- _Work request_:
Count how many lines in the following data hold the word "MAXJOBS". Your answer is the number and nothing else.
(Beginning of Given records)
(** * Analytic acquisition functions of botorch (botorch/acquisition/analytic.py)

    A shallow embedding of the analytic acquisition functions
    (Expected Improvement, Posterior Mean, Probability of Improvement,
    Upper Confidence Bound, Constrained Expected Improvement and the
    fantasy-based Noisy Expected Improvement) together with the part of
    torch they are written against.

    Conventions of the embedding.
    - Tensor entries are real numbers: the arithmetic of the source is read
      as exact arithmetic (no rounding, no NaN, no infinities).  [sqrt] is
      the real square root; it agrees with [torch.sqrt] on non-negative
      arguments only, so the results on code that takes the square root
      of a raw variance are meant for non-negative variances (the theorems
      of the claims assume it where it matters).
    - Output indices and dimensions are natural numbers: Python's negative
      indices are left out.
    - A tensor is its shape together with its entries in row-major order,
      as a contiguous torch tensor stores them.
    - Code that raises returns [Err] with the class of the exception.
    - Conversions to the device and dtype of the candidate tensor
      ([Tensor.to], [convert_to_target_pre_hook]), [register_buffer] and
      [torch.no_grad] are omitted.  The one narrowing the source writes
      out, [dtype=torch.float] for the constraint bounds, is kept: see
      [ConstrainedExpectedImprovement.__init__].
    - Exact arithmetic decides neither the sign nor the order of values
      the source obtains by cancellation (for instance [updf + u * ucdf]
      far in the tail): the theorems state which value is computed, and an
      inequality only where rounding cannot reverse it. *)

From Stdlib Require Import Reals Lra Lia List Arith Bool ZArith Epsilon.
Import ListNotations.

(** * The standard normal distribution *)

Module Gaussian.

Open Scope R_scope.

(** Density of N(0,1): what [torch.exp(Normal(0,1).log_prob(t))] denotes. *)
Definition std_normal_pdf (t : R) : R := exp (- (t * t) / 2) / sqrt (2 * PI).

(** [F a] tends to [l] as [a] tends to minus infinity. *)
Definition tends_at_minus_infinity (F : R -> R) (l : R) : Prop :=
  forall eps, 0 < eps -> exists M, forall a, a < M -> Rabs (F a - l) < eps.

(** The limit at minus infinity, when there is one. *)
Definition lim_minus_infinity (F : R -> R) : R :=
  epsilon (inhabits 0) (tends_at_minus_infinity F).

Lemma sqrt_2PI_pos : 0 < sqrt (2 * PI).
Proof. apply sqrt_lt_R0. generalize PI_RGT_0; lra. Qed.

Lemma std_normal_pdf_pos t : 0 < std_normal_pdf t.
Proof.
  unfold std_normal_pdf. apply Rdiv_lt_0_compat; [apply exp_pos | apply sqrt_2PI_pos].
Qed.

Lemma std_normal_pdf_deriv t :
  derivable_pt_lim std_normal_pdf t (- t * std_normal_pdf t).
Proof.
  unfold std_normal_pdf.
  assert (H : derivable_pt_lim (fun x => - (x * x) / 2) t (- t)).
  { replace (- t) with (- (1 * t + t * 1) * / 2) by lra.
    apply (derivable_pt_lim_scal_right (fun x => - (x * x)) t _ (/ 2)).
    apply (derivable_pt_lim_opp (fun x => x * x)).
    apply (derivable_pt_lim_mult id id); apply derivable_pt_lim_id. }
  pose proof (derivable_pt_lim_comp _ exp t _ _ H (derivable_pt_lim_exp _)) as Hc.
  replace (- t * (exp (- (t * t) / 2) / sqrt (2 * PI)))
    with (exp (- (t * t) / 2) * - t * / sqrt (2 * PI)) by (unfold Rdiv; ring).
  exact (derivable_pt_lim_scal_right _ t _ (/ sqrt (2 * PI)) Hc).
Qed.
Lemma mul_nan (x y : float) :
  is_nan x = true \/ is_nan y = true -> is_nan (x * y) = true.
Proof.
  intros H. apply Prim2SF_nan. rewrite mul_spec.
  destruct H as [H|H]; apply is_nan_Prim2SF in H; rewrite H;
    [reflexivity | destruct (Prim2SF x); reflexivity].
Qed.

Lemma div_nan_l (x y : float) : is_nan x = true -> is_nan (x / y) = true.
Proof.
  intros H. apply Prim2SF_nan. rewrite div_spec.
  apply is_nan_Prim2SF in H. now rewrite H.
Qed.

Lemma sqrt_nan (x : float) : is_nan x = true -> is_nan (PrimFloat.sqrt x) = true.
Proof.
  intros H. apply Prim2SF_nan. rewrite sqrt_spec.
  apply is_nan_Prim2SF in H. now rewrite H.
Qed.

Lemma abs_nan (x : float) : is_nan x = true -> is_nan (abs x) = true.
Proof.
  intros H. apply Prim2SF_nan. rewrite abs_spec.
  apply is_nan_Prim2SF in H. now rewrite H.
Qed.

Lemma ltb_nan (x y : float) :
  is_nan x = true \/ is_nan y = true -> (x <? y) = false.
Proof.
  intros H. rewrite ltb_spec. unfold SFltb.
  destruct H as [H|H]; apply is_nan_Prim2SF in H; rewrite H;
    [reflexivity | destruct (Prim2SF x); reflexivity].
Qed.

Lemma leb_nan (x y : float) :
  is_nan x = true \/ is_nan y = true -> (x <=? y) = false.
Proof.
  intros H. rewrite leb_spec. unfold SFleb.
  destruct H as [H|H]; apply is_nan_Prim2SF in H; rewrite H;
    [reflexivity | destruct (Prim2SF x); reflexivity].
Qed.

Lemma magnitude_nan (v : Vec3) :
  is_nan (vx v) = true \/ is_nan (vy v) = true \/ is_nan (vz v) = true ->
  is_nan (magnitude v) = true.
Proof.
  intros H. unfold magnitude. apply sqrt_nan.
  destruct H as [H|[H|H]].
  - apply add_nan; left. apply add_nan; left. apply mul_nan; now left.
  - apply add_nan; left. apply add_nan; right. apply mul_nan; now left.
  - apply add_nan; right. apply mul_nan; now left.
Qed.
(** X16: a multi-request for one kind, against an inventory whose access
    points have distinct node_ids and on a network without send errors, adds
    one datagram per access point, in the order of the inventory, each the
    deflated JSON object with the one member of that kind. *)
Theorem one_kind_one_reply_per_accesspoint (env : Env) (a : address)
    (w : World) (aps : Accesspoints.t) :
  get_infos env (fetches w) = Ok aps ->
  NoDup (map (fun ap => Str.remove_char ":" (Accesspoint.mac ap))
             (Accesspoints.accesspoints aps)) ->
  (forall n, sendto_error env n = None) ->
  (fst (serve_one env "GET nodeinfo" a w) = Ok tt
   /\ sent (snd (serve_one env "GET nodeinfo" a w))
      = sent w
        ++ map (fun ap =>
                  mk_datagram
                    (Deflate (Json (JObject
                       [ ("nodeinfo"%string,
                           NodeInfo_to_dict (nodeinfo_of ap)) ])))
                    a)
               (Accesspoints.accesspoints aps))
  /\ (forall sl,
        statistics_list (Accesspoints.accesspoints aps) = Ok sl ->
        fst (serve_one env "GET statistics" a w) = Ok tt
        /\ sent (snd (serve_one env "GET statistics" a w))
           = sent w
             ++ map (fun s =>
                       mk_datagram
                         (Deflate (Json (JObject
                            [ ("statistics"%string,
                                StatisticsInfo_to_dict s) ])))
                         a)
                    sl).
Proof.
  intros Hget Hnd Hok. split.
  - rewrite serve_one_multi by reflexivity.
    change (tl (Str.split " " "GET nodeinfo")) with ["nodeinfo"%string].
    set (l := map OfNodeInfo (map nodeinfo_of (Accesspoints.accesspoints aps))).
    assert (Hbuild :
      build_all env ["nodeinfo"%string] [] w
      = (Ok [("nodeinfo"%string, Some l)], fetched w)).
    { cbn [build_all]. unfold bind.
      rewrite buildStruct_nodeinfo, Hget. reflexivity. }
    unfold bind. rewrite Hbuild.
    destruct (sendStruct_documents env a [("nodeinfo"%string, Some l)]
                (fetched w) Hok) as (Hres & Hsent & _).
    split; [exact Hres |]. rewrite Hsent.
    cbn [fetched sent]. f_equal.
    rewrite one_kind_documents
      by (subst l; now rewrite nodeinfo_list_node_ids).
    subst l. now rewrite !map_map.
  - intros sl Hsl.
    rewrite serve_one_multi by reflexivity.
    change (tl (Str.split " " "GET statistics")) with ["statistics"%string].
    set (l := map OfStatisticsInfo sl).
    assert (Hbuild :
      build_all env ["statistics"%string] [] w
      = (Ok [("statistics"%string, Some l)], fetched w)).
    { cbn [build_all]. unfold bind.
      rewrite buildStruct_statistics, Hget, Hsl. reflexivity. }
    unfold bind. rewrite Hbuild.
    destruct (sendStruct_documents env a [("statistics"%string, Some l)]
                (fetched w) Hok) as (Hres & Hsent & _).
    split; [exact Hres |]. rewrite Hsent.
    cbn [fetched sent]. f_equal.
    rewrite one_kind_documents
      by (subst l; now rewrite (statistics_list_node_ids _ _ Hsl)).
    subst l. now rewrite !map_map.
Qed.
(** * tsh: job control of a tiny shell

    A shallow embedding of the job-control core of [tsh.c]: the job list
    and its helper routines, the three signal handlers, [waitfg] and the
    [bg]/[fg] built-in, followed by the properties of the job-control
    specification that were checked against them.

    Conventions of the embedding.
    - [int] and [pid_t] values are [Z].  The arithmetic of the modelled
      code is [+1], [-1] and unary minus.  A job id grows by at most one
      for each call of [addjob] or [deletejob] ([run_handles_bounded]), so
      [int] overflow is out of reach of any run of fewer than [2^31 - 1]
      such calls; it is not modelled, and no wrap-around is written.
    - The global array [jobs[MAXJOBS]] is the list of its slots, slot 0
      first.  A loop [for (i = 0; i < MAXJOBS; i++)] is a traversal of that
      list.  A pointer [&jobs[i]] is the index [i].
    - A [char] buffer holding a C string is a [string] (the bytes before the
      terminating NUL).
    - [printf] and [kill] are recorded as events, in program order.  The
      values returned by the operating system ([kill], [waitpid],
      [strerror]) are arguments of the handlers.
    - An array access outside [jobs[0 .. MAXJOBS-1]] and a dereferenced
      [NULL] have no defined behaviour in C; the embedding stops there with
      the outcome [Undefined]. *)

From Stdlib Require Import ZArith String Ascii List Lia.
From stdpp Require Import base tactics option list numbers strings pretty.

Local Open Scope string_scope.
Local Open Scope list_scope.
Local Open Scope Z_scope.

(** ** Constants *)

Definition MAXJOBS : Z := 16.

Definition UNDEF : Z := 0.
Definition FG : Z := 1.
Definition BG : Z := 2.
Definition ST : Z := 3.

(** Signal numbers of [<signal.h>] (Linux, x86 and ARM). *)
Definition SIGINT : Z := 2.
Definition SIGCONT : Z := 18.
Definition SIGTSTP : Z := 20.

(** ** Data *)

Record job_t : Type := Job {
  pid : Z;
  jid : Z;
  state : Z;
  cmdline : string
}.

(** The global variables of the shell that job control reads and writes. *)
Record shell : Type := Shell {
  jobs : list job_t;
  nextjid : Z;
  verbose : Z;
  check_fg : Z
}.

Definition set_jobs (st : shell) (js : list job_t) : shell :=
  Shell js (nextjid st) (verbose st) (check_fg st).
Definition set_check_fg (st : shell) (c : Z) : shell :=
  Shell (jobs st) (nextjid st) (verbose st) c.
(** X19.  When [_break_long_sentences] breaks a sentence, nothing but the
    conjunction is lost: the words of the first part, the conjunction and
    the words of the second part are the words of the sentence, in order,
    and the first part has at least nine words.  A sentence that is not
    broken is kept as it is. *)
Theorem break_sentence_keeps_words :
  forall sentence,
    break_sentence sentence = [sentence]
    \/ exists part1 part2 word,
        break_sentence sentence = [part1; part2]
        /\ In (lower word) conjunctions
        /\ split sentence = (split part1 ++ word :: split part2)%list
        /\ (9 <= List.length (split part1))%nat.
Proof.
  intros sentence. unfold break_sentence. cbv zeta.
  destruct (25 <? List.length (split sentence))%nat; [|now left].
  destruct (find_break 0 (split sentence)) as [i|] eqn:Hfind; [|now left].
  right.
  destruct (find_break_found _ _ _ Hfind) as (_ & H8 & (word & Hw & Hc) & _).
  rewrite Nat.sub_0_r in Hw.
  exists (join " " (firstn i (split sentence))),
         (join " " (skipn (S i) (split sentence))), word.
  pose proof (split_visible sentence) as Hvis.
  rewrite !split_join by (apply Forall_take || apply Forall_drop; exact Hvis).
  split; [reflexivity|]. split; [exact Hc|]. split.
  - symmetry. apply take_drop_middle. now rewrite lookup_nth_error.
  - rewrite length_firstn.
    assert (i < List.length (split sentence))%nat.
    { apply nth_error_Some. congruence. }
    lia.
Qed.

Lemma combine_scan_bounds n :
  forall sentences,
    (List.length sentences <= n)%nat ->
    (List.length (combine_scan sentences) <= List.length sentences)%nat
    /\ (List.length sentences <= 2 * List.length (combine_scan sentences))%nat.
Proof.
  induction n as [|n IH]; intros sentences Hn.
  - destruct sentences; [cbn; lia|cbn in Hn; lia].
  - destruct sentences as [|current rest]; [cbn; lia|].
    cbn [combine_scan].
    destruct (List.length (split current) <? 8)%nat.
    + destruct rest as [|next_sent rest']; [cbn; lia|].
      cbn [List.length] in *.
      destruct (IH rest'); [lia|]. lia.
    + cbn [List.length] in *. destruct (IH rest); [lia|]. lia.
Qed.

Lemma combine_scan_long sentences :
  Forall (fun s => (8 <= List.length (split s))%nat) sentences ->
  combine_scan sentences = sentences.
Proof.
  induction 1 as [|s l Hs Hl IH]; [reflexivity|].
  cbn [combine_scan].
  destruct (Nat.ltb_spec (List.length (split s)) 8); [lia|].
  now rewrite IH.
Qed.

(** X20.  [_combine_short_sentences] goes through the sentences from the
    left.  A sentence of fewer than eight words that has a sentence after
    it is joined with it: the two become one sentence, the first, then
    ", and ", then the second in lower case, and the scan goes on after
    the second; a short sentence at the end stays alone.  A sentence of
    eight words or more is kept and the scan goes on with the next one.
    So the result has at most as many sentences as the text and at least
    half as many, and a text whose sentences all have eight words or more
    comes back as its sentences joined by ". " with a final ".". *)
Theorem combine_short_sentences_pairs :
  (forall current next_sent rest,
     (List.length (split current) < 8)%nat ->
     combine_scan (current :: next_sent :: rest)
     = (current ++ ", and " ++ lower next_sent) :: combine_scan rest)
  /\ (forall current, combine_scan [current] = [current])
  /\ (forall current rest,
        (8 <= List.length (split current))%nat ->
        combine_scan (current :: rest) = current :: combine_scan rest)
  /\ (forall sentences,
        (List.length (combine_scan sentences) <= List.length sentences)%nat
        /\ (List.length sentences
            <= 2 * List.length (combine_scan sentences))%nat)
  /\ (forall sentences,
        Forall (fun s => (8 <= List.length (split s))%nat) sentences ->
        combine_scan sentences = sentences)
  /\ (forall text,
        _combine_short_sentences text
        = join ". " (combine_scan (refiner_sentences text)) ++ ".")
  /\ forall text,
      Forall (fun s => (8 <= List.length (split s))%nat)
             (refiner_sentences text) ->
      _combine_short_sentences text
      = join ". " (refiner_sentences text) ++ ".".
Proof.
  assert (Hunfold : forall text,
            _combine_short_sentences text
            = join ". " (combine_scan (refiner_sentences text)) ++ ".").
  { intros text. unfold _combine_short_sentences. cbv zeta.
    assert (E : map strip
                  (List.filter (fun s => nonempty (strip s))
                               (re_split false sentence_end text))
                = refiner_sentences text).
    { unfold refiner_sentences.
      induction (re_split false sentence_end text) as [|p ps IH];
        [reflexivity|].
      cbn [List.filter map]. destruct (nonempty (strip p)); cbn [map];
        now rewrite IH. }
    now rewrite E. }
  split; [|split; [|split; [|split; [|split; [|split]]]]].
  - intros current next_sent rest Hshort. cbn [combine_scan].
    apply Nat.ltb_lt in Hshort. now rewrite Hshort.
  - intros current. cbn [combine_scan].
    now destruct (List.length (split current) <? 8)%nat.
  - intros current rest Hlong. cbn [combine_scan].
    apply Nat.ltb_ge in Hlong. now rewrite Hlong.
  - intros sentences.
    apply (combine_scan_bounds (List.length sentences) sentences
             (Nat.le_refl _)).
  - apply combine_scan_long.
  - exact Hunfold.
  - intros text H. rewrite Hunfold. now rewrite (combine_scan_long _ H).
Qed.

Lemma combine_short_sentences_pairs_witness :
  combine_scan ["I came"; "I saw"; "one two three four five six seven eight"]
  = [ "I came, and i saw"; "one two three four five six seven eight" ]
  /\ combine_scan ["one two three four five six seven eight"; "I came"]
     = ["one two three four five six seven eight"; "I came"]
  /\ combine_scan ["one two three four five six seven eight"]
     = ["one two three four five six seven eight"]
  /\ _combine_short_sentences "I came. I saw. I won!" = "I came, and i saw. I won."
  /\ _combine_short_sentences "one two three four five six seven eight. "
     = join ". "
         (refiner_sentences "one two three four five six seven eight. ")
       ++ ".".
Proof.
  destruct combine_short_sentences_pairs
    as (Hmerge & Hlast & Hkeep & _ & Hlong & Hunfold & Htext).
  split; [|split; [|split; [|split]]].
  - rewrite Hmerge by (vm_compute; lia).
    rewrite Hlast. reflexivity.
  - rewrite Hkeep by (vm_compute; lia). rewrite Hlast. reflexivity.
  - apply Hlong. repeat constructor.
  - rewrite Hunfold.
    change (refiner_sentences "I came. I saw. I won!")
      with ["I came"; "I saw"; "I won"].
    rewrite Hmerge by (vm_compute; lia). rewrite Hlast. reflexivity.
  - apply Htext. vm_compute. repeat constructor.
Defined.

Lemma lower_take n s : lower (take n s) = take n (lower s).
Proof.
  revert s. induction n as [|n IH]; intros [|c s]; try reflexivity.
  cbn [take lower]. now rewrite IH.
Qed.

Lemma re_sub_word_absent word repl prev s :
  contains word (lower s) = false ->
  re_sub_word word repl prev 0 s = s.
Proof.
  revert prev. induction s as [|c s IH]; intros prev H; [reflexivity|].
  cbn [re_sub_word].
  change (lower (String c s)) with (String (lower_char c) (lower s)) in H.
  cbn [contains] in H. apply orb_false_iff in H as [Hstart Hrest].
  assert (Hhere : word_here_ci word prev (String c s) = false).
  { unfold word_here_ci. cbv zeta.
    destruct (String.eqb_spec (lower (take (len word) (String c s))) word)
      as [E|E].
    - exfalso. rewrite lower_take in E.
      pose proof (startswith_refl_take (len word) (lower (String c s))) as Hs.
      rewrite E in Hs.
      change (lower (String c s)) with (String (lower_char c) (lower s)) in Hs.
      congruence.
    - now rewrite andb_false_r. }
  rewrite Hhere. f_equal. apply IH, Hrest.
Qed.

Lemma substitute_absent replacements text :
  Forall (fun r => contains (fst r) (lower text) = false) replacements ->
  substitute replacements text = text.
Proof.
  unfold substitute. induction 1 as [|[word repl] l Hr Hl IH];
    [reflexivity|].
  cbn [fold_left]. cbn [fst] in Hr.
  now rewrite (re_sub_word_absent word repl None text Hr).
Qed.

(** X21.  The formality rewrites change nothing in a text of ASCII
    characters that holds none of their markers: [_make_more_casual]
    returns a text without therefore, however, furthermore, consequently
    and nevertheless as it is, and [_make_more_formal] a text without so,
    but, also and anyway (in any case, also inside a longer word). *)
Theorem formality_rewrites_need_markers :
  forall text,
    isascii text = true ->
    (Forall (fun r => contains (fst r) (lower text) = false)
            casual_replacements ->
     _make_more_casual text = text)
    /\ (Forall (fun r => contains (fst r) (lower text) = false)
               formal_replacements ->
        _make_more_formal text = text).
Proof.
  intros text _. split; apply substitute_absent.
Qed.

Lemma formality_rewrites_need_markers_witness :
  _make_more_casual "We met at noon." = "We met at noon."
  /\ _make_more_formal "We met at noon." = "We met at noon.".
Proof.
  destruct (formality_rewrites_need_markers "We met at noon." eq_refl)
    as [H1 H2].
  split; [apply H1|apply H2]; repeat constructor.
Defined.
(End of Given records)
- _Output for this task_:
4